It's clear that Congress still isn't taking the e-vote-counting problem seriously enough, and probably never will, but there's no reason why the States can't pick up the slack. H.R.811 may motivate some of the "slacker" States to finally do that. Without such a bill, it may not be possible.

You can read the other parts of this series here, here and here.


nancy said...

I am continually amazed at the mental, financial, and logical gymnastics the technoelection community subjects us to as they try to contort their agenda into our democracy. What, do we owe the e-voting industry something, so we need to contort our entire country's history to fit into their ludicrous framework?

A simple look at the arguments in this piece shines a pretty bright light on how your base assumption - that computers belong in elections - is completely blown away by your own arguments.

You starts the piece with the following statement:

"What some of us seem to have forgotten during the drafting of this bill is that experts have told us in no uncertain terms that it's beyond the state of the art to produce error-free software -- not to mention the potential for fraud and abuse of that software which is almost infinitely scalable. So electoral outcomes need to be confirmed independently of software. I don't know how we got so far off the track of achieving this relatively straightforward goal with H.R.811, but here's how to do it (and there ought to be a law about it):"


I will point out, that Ms. Mulder of Holt's office gave me one opportunity to weigh in during the drafting of the bill in Dec 2006. And guess what? I DID ask this question. Unlike the rest of you (according to your own statement above) I DID NOT forget that what we are talking about is democracy.

Sorry, said Mulder to me, in her own inimitable way. We are looking at technoelections, not democracy.

No surprise there, given the output from your Quixote driven drafting sessions.

But since you raise it, how about we answer this question first and foremost, before working on all kinds of complicated legislation that offers work-arounds to the fundamental problem he expresses here, which clearly is: THIS SHIT DON'T FLY.

You yourself conclude this computer-based analysis with paper ballots as the ultimate fail safe for running our elections.

What's it gonna take for you guys to make the next leap of logic?

How long are we supposed to continue to sustain this unsustainable and unsupportable premise that computers -- with their invisible and secret vote counting algorithms - belong in our elections?

How much money are we supposed to dump into this technoelection toilet?

Why break our heads with the complicated, expensive, and largely unworkable and impractical proposals found in your piece and others, when the answer is right there for us all to see in your own conclusion?

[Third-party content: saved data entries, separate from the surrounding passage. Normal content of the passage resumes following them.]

(* ===== verification/KeySpec.v ===== *)
(** DEL and EXISTS over several keys. *)

From S2P Require Import Prelude Cxx Charconv Resp World KvStore KvStoreFacts Command CmdSpec Demo.
From S2P Require Import GenericCmds ExpirySpec.

Open Scope Z_scope.

Definition alive (t : Z) (d : gmap bytes Entry) (key : bytes) : Prop := is_Some (live t d key).

#[global] Instance alive_dec t d key : Decision (alive t d key).
Proof. unfold alive. apply _. Defined.

(** The distinct keys of the list that are alive, and the list entries that are. *)
Definition alive_set (t : Z) (d : gmap bytes Entry) (keys : list bytes) : gset bytes :=
  filter (alive t d) (list_to_set keys).
Definition alive_list (t : Z) (d : gmap bytes Entry) (keys : list bytes) : list bytes :=
  filter (alive t d) keys.

Definition delete_all (keys : list bytes) (d : gmap bytes Entry) : gmap bytes Entry :=
  foldr delete d keys.

Lemma alive_set_cons t d key keys :
  size (alive_set t d (key :: keys)) =
  ((if decide (alive t d key) then 1 else 0) + size (alive_set t (delete key d) keys))%nat.
Proof.
  assert (alive_set t (delete key d) keys = alive_set t d keys ∖ {[key]}) as ->.
  { apply set_eq. intros k. unfold alive_set, alive.
    rewrite elem_of_difference, !elem_of_filter, live_delete.
    destruct (decide (key = k)) as [-> |Hne]; set_solver. }
  destruct (decide (alive t d key)) as [Ha|Ha].
  - rewrite <- (size_singleton key (C := gset bytes)), <- size_union by set_solver.
    f_equal. apply set_eq. intros k. unfold alive_set.
    rewrite elem_of_union, elem_of_difference, !elem_of_filter.
    destruct (decide (k = key)); set_solver.
  - rewrite Nat.add_0_l. f_equal. apply set_eq. intros k. unfold alive_set.
    rewrite elem_of_difference, !elem_of_filter. destruct (decide (k = key)); set_solver.
Qed.

Lemma delete_all_cons key keys d : delete_all (key :: keys) d = delete_all keys (delete key d).
Proof.
  induction keys as [|k keys IH]; [done|]. simpl in *. rewrite <- IH. apply delete_delete.
Qed.

#[global] Instance delete_all_live_proper t keys :
  Proper (live_equiv t ==> live_equiv t) (delete_all keys).
Proof. intros d1 d2 E. induction keys as [|k keys IH]; [done|]. simpl. by rewrite IH. Qed.

Lemma alive_ext t t' d d' key : live t d key = live t' d' key -> alive t d key <-> alive t' d' key.
Proof. unfold alive. by intros ->. Qed.

Lemma alive_list_ext t t' d d' keys :
  (forall k, k ∈ keys -> live t d k = live t' d' k) ->
  alive_list t d keys = alive_list t' d' keys.
Proof.
  induction keys as [|k keys IH]; intros He; [done|]. unfold alive_list in *.
  rewrite !filter_cons, IH by set_solver.
  pose proof (alive_ext t t' d d' k (He k ltac:(set_solver))). repeat case_decide; tauto || done.
Qed.

Lemma alive_set_ext t t' d d' keys :
  (forall k, k ∈ keys -> live t d k = live t' d' k) ->
  alive_set t d keys = alive_set t' d' keys.
Proof.
  intros He. apply set_eq. intros k. unfold alive_set. rewrite !elem_of_filter, !elem_of_list_to_set.
  split; intros [Ha Hk]; (split; [|done]); revert Ha; apply alive_ext; by rewrite He.
Qed.

Section Keys.
Context `{CxxRuntime} `{Sch : Schedule} `{SchOk : !ScheduleOk Sch}.

(** From time [t0] until operation [n] no key of the list expires. *)
Definition stable (n : nat) (t0 : Z) (d : gmap bytes Entry) (keys : list bytes) : Prop :=
  forall key t, key ∈ keys -> t0 <= t <= clock n at_entry -> live t d key = live t0 d key.

Lemma stable_tail n t0 d key keys : stable n t0 d (key :: keys) -> stable n t0 d keys.
Proof. intros Hs k t Hk. apply Hs. set_solver. Qed.

Lemma stable_delete n t0 d key keys : stable n t0 d keys -> stable n t0 (delete key d) keys.
Proof. intros Hs k t Hk Ht. rewrite !live_delete. by rewrite (Hs k t). Qed.

(** The next operation sees the same keys alive. *)
Lemma stable_step n t0 d keys w :
  stable n t0 d keys -> data_ w ≈[now w] d -> t0 <= now w -> (tick w + length keys <= n)%nat ->
  stable n (check_time w) (data_ w) keys /\
  forall k, k ∈ keys -> live (check_time w) (data_ w) k = live t0 d k.
Proof.
  intros Hs Hd Ht Hn.
  assert (now w <= check_time w) as Hnc by (apply clock_later; unfold at_entry; lia).
  assert (forall k, k ∈ keys -> live (check_time w) (data_ w) k = live t0 d k) as Hl.
  { intros k Hk. rewrite (Hd _ _ Hnc). apply Hs; [done|]. split; [lia|].
    apply clock_later. left. destruct keys; [set_solver|simpl in Hn; lia]. }
  split; [|done]. intros k t Hk Hkt. rewrite Hl by done.
  rewrite (Hd t k) by lia. apply Hs; [done|lia].
Qed.

Lemma is_live_alive w key :
  is_live w key = bool_decide (alive (check_time w) (data_ w) key).
Proof.
  unfold is_live, view. case_bool_decide as Ha.
  - by destruct Ha as [e ->].
  - unfold alive in Ha. rewrite <- eq_None_not_Some in Ha. by rewrite Ha.
Qed.

Lemma exists_loop_run keys count n w :
  stable n (check_time w) (data_ w) keys -> (tick w + length keys <= n)%nat ->
  exists w', exists_loop keys count w
      = (Ret (count + zlen (alive_list (check_time w) (data_ w) keys)), w') /\
    data_ w' ≈[now w'] data_ w /\ unchanged_rest w w'.
Proof.
  revert count w. induction keys as [|key keys IH]; intros count w Hs Hn; cbn [exists_loop].
  { exists w. by rewrite Z.add_0_r. }
  rewrite bind_exists. cbn [length] in Hn. apply stable_tail in Hs as Ht.
  destruct (stable_step n _ _ keys (locked w) Ht) as [Hs' Hl];
    [apply locked_now_equiv|apply check_now|rewrite locked_tick; lia|].
  destruct (IH (if is_live w key then count + 1 else count) (locked w) Hs') as (w' & -> & Hd & Hr);
    [rewrite locked_tick; lia|].
  exists w'. split_and!.
  - rewrite (alive_list_ext _ _ _ _ _ Hl). unfold alive_list. rewrite filter_cons, is_live_alive.
    do 2 f_equal. case_bool_decide; [rewrite decide_True by done|rewrite decide_False by done];
      unfold zlen; cbn [length]; lia.
  - etrans; [exact Hd|]. eapply live_equiv_later; [apply locked_now_equiv|]. by apply now_later, Hr.
  - eapply unchanged_rest_trans; [apply locked_rest|done].
Qed.

Lemma del_loop_run keys count n w :
  stable n (check_time w) (data_ w) keys -> (tick w + length keys <= n)%nat ->
  exists w', del_loop keys count w
      = (Ret (count + Z.of_nat (size (alive_set (check_time w) (data_ w) keys))), w') /\
    data_ w' ≈[now w'] delete_all keys (data_ w) /\ unchanged_rest w w'.
Proof.
  revert count w. induction keys as [|key keys IH]; intros count w Hs Hn; cbn [del_loop].
  { exists w. by rewrite Z.add_0_r. }
  rewrite bind_del. cbn [length] in Hn. apply stable_tail in Hs as Ht.
  set (w1 := set_data _ (locked w)).
  assert (data_ w1 ≈[now w1] delete key (data_ w)) as Hd1.
  { apply delete_live_proper, locked_now_equiv. }
  assert (unchanged_rest w w1) as Hr1 by apply set_data_rest, locked_rest.
  destruct (stable_step n _ _ keys w1 (stable_delete _ _ _ key _ Ht) Hd1) as [Hs' Hl];
    [apply check_now|simpl; lia|].
  destruct (IH (count + (if is_live w key then 1 else 0)) w1 Hs') as (w' & -> & Hd & Hr);
    [simpl; lia|].
  exists w'. split_and!.
  - rewrite (alive_set_ext _ _ _ _ _ Hl), alive_set_cons, is_live_alive.
    do 2 f_equal. case_bool_decide; [rewrite decide_True by done|rewrite decide_False by done];
      lia.
  - rewrite delete_all_cons. etrans; [exact Hd|]. apply delete_all_live_proper.
    eapply live_equiv_later; [exact Hd1|]. by apply now_later, Hr.
  - eapply unchanged_rest_trans; done.
Qed.

(** C21. DEL and EXISTS over any keys, repeated ones included, none of which expires
    while the command runs: DEL replies how many distinct live keys there were and
    removes them all, EXISTS replies how many entries of its list are live and changes
    nothing. *)
Theorem del_exists_spec nm key keys w :
  let ks := key :: keys in
  stable (tick w + length ks) (check_time w) (data_ w) ks ->
  (exists w', cmd_del (MkCommand nm ks) w
      = (Ret (RespInteger (Z.of_nat (size (alive_set (check_time w) (data_ w) ks)))), w') /\
     data_ w' ≈[now w'] delete_all ks (data_ w) /\ unchanged_rest w w') /\
  (exists w', cmd_exists (MkCommand nm ks) w
      = (Ret (RespInteger (zlen (alive_list (check_time w) (data_ w) ks))), w') /\
     data_ w' ≈[now w'] data_ w /\ unchanged_rest w w').
Proof.
  intros ks Hs. split.
  - destruct (del_loop_run ks 0 _ w Hs ltac:(lia)) as (w' & Hrun & Hw').
    exists w'. split; [|done]. unfold cmd_del. subst ks. cbn [args]. by rewrite bind_run, Hrun.
  - destruct (exists_loop_run ks 0 _ w Hs ltac:(lia)) as (w' & Hrun & Hw').
    exists w'. split; [|done]. unfold cmd_exists. subst ks. cbn [args]. by rewrite bind_run, Hrun.
Qed.
End Keys.

#[local] Existing Instance demo_runtime.
#[local] Existing Instance demo_schedule.

Lemma del_exists_spec_witness :
  exists w', cmd_del (MkCommand "DEL"%b ["s"; "none"; "s"; "l"]%b) demo_world
    = (Ret (RespInteger 2), w').
Proof.
  destruct (del_exists_spec "DEL"%b "s"%b ["none"; "s"; "l"]%b demo_world) as [(w' & Hw & _) _].
  - intros k t Hk _.
    assert (k = "s" \/ k = "none" \/ k = "l")%b as Hks by set_solver.
    destruct Hks as [-> |[-> | ->]]; reflexivity.
  - exists w'. exact Hw.
Defined.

This is a waste of time and energy. We can apply our dollars and energy instead to training and management development for properly run observable hand count elections. The costs are chump change compared to the technoelection energy drain.

Sheesh. How far do things have to go before common sense kicks in?

We don't owe the computer scientist community or the e-voting industry squat. You are both leading us down a regressive path - away from our heritage of representational democracy and into the fascist present and future of secret vote counting under centralized control.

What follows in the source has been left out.